Collected data entries
┄┄┄┄┄┄

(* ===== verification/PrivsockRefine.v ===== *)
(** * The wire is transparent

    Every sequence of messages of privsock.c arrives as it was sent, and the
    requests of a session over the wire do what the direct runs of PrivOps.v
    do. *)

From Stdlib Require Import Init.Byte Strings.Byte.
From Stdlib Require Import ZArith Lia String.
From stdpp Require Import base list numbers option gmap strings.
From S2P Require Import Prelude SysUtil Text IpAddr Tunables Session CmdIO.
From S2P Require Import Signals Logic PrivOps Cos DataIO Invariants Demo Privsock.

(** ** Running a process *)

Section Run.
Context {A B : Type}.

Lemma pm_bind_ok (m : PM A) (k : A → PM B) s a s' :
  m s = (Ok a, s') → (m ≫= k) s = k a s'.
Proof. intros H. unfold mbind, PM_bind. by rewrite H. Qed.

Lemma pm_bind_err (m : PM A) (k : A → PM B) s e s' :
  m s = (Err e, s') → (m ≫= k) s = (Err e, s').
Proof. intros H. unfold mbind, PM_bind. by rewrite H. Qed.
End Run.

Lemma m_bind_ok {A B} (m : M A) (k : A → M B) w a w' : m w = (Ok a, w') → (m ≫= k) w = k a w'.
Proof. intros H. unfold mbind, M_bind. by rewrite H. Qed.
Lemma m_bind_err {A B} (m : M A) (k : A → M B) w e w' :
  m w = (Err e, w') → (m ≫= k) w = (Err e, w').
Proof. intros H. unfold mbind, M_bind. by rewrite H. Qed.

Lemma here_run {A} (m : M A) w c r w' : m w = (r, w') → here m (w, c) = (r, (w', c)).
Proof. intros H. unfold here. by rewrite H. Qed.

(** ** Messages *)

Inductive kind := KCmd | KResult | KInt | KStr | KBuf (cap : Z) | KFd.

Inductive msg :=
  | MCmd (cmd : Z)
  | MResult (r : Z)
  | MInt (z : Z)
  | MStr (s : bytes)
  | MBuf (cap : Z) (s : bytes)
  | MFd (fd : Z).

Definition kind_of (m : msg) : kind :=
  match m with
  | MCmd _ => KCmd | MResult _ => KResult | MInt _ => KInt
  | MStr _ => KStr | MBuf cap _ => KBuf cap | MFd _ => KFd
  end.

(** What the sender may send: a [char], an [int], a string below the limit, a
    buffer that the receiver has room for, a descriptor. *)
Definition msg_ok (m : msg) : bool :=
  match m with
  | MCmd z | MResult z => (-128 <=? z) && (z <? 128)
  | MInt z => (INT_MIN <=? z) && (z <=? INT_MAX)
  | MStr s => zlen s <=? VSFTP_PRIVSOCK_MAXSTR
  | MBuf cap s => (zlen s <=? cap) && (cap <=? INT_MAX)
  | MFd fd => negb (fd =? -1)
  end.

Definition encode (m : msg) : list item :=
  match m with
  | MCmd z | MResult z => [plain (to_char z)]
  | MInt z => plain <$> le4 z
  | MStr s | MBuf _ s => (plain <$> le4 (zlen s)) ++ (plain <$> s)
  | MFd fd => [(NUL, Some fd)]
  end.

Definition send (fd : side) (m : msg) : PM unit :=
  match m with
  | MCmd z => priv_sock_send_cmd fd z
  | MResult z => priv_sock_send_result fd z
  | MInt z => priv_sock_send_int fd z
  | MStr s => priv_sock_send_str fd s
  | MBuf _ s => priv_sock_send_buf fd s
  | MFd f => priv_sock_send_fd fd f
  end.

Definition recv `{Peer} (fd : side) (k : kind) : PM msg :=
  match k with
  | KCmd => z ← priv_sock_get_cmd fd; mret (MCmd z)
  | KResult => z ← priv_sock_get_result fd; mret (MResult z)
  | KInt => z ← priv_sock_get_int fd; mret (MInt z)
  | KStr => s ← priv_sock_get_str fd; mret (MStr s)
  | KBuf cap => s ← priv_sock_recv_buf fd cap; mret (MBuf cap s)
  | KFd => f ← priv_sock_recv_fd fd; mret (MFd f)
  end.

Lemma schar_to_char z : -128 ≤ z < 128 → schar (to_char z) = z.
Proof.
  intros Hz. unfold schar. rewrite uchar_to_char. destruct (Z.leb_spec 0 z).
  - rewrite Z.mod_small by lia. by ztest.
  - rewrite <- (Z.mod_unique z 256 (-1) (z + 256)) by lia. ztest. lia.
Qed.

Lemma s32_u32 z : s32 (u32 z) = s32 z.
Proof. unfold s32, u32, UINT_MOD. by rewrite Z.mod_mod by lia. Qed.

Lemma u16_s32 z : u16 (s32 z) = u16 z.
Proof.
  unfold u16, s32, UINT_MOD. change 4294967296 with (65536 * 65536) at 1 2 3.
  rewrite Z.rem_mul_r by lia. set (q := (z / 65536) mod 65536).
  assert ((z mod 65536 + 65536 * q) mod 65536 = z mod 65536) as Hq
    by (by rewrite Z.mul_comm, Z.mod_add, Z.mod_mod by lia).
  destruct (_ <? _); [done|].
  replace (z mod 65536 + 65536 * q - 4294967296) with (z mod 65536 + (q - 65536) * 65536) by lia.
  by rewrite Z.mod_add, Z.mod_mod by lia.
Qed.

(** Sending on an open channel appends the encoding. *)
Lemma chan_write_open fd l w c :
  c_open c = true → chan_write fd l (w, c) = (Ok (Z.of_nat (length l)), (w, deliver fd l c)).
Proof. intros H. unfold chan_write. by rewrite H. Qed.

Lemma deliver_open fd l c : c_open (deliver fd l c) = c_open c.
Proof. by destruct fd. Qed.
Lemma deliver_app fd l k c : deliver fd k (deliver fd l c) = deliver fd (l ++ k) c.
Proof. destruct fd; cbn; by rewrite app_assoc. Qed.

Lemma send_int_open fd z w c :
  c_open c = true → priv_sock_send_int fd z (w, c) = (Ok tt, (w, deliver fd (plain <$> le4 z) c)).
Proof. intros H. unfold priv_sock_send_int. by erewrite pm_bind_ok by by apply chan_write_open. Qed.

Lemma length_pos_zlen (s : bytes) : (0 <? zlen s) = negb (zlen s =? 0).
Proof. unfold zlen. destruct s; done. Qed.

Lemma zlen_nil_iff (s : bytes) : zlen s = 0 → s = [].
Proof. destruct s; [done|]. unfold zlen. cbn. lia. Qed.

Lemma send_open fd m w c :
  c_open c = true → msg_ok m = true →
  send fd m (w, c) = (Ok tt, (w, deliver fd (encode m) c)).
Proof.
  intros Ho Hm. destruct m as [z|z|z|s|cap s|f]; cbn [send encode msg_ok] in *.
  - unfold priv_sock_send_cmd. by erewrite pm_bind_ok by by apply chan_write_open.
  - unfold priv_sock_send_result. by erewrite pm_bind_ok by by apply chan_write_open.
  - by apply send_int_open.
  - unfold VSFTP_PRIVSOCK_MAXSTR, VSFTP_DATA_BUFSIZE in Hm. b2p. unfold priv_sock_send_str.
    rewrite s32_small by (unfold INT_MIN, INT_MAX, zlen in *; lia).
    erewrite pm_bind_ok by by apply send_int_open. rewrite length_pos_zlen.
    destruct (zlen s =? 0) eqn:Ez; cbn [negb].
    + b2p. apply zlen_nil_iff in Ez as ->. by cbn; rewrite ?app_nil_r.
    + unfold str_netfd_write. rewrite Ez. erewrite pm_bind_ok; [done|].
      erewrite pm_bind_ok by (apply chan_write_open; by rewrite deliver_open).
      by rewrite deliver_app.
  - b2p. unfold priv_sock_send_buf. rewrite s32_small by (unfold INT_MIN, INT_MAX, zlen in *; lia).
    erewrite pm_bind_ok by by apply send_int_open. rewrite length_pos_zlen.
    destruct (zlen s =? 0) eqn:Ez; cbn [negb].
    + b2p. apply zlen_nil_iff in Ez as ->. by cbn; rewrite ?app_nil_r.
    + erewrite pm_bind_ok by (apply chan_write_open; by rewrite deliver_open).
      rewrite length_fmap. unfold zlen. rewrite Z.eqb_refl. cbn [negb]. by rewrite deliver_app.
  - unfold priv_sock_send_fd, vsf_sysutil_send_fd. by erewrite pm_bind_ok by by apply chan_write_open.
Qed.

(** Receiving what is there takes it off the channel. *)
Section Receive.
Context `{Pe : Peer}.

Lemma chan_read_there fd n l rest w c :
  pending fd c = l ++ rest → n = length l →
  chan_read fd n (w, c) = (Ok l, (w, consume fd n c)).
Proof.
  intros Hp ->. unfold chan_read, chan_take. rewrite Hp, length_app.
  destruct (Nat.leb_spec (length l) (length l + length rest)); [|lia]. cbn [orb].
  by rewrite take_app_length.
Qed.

┄┄┄┄┄┄

TASK BRIEF
Would you please repeat exactly the lines above, starting at the line with "Every sequence of" and stopping at the line with "From S2P Require Import Prelude", both included?

WRITTEN RESPONSE
    Every sequence of messages of privsock.c arrives as it was sent, and the
    requests of a session over the wire do what the direct runs of PrivOps.v
    do. *)

From Stdlib Require Import Init.Byte Strings.Byte.
From Stdlib Require Import ZArith Lia String.
From stdpp Require Import base list numbers option gmap strings.
From S2P Require Import Prelude SysUtil Text IpAddr Tunables Session CmdIO.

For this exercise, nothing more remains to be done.